The early completion of the RMS is a very important matter, which will determine the future of the IWC. All of the contracting parties have an obligation to comply with the provisions of the ICRW. The ICRW provides for the sustainable utilization of whale stocks that are abundant based upon scientific findings.
Japan has made a serious commitment and substantial compromises in order to secure the early implementation of a reasonable RMS that reflects the reality of whaling operations and is practical to implement, paid for by all members of the Commission and limited in scope to the mandate of the Commission as defined by the terms of the of the ICRW. Completion of the RMS must be based on the understanding that lifting the moratorium is an integral part of implementation of the RMS. It is now time for other members of the IWC to also compromise in order to complete and implement the RMS.
Japan has two whale research programs, one in the Antarctic that began in 1987 in response to claims by a number of members of the IWC that the scientific information was insufficient to properly manage whale stocks.
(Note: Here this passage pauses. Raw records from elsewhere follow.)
Lemma wi_pre_grown w pre h its : wi w pre h its -> placed pre h its -> map fst (pre ++ [(h, its)]) = chain w /\ laid (mem w) 0 (pre ++ [(h, its)])
  /\ end_pos 0 (pre ++ [(h, its)]) = size_ w /\ items (pre ++ [(h, its)]) = total pre its.
Proof.
  intros H Hs. split_and!.
  - rewrite map_app. symmetry. apply H.
  - apply laid_app. split; [apply H|]. split; [split; [apply H|done]|done].
  - rewrite end_pos_app. symmetry. apply H.
  - unfold items, total. by rewrite map_app, concat_app; simpl; rewrite app_nil_r.
Qed.

(** A new hunk starts empty at [s0]. *)
Lemma wi_grown w pre h its s0 s1 w' h' al : wi w pre h its -> placed pre h its -> size_ w <= s0 <= s1 ->
  grown w s0 s1 w' h' ->
  wi (Hunks.mk_writer (base_ w') (edge_ w') s0 al (chain w') (mem w')) (pre ++ [(h, its)]) h' [].
Proof.
  intros H Hs Hs1 G. destruct (wi_pre_grown _ _ _ _ H Hs) as (P1 & P2 & P3 & P4).
  destruct (gr_same _ _ _ _ _ G) as (S1 & S2 & S3). pose proof (gr_size0 _ _ _ _ _ G) as S0.
  pose proof (wi_bounds _ _ _ _ H). split; cbn [chain mem size_ edge_ base_]; rewrite ?P1, ?P3, ?S3, ?S1; try apply G; try done.
  - apply Forall_app. split; [rewrite (wi_chain _ _ _ _ H); apply H|]. constructor; [apply G|constructor].
  - split_and!; [lia| |done|constructor]. pose proof (gr_enough _ _ _ _ _ G). unfold end_of. cbn. lia.
  - rewrite S0. apply G.
  - rewrite (gr_chain _ _ _ _ _ G), map_app. pose proof (wi_first _ _ _ _ H). by destruct (map size0 (chain w)).
Qed.

(** ** Writing *)

(** The writer holds the items [l], wherever its hunks divide them. *)
Definition written (w : Hunks.writer) (l : list item) : Prop :=
  exists pre h its, wi w pre h its /\ placed pre h its /\ equiv (total pre its) l /\ good l.

Lemma written_size w l : written w l -> size_ w = end_of 0 l.
Proof.
  intros (pre & h & its & H & Hp & He & _). rewrite (wi_total _ _ _ _ H Hp).
  by destruct (He ∅ 0 0 (Z.le_refl 0)).
Qed.

Lemma laid_good m p l : laid m p l -> good (items l).
Proof.
  revert p. induction l as [|[h its] l IH]; intros p; [constructor|]. intros [[(_ & _ & _ & Hg) _] Hl].
  unfold items. cbn [map concat snd]. apply good_app. split; [done|]. by apply (IH _ Hl).
Qed.

Lemma wi_good w pre h its : wi w pre h its -> good (total pre its).
Proof. intros H. apply good_app. split; [by apply (laid_good (mem w) 0), H|apply H]. Qed.

Lemma good_one it : item_ok it -> good [it].
Proof. intros H. by constructor; [|constructor]. Qed.

(** More items in the current hunk. *)
Lemma written_more w w' pre h its l l' : wi w pre h its -> placed pre h its -> equiv (total pre its) l -> good l ->
  wi w' pre h (its ++ l') -> good l' -> written w' (l ++ l').
Proof.
  intros H Hp He Hg H' Hg'. exists pre, h, (its ++ l'). split_and!; [done|by apply placed_app| |by apply good_app].
  unfold total in *. rewrite app_assoc. apply equiv_app; [|done|done]. apply (wi_good _ _ _ _ H).
Qed.

Lemma end_of_snoc p l it : end_of p (l ++ [it]) = extent (end_of p l) it.
Proof. by rewrite end_of_app. Qed.

Lemma write_item_ok w l it : written w l -> item_ok it -> end_of 0 (l ++ [it]) + slack <= addr_limit ->
  or_oom (write_item posix_memalign it w) (fun w' => written w' (l ++ [it])).
Proof.
  intros Hw Hit Hlim. rewrite end_of_snoc, <- (written_size w) in Hlim by done.
  destruct Hw as (pre & h & its & H & Hp & He & Hg). pose proof (wi_bounds _ _ _ _ H). pose proof (wi_limit _ _ _ _ H).
  pose proof Hit as (Ha & Hm & Hz). pose proof (round_up_ge (size_ w) _ (pow2_pos _ Ha)). unfold slack in Hlim.
  assert (Hext : extent (size_ w) it = round_up (size_ w) (it_align it) + it_size it) by done.
  unfold write_item, place. rewrite align_up_small by (done || lia). rewrite w64_limit by lia. rewrite <- Hext.
  rewrite (wi_edge _ _ _ _ H). destruct (Z.ltb_spec (edge h) (extent (size_ w) it)).
  - set (al := if align_ w <? it_align it then _ else _).
    set (rest := fun w1 => (w64 (base_ w1 + round_up (size_ w) (it_align it)),
      Hunks.mk_writer (base_ w1) (edge_ w1) (extent (size_ w) it) al (chain w1) (mem w1))).
    apply (or_oom_bind _ _ (fun sw => exists w1 h1, sw = rest w1 /\
      grown w (round_up (size_ w) (it_align it)) (extent (size_ w) it) w1 h1)).
    + eapply or_oom_bind; [apply (grow_ok w (round_up (size_ w) (it_align it)) (extent (size_ w) it)); unfold slack; lia|].
      intros w1 [h1 G]. by exists w1, h1.
    + intros [spot w2] (w1 & h1 & [= -> ->] & G).
      pose proof (wi_grown w pre h its (round_up (size_ w) (it_align it)) (extent (size_ w) it) w1 h1 1 H Hp ltac:(lia) G) as H1'.
      assert (E : extent (round_up (size_ w) (it_align it)) it = extent (size_ w) it)
        by (destruct it; apply extent_round_up; by apply pow2_pos).
      destruct (store_append _ _ h1 [] it al H1' Hit) as (w' & Hst & Hw').
      { cbn [size_]. rewrite E. pose proof (gr_enough _ _ _ _ _ G). lia. }
      cbn [base_ edge_ size_ chain mem] in Hst. rewrite E, round_up_id in Hst by (apply pow2_pos, Ha || apply round_up_divide).
      apply or_oom_ok. exists w'. split; [exact Hst|]. exists (pre ++ [(h, its)]), h1, [it].
      destruct (wi_pre_grown _ _ _ _ H Hp) as (_ & _ & P3 & P4). split_and!; [done| | |apply good_app; split; [done|by apply good_one]].
      * right. exists it, []. by rewrite P3, (gr_size0 _ _ _ _ _ G).
      * unfold total at 1. rewrite P4. apply equiv_app; [by apply (wi_good w pre h)|done|done].
  - mcbn.
    destruct (store_append w pre h its it (if align_ w <? it_align it then it_align it else align_ w) H Hit ltac:(lia)) as (w' & Hst & Hw').
    apply or_oom_ok. exists w'. split; [exact Hst|]. by apply (written_more w w' pre h its); [..|apply good_one].
Qed.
This, and the IWC’s Southern Ocean Whale and Ecosystem Research (SOWER) are the only long-term research programs on whales in the Antarctic that are providing valuable information related to whales and the Antarctic ecosystem.
The other research program is carried out in the western North Pacific. This was originally a five-year program that began in 1994. Phase II of this program (JARPN II) began in August 2000. Based on the success of the two-year feasibility study and increasingly strong support from international fisheries organizations, including FAO, for research to improve multi-species approaches to management, Japan is convinced that it should start JARPN II as a full-scale research program from 2002. The Government of Japan has submitted a research plan for cetacean studies in the western North Pacific to the IWC’s Scientific Committee (see separate background document).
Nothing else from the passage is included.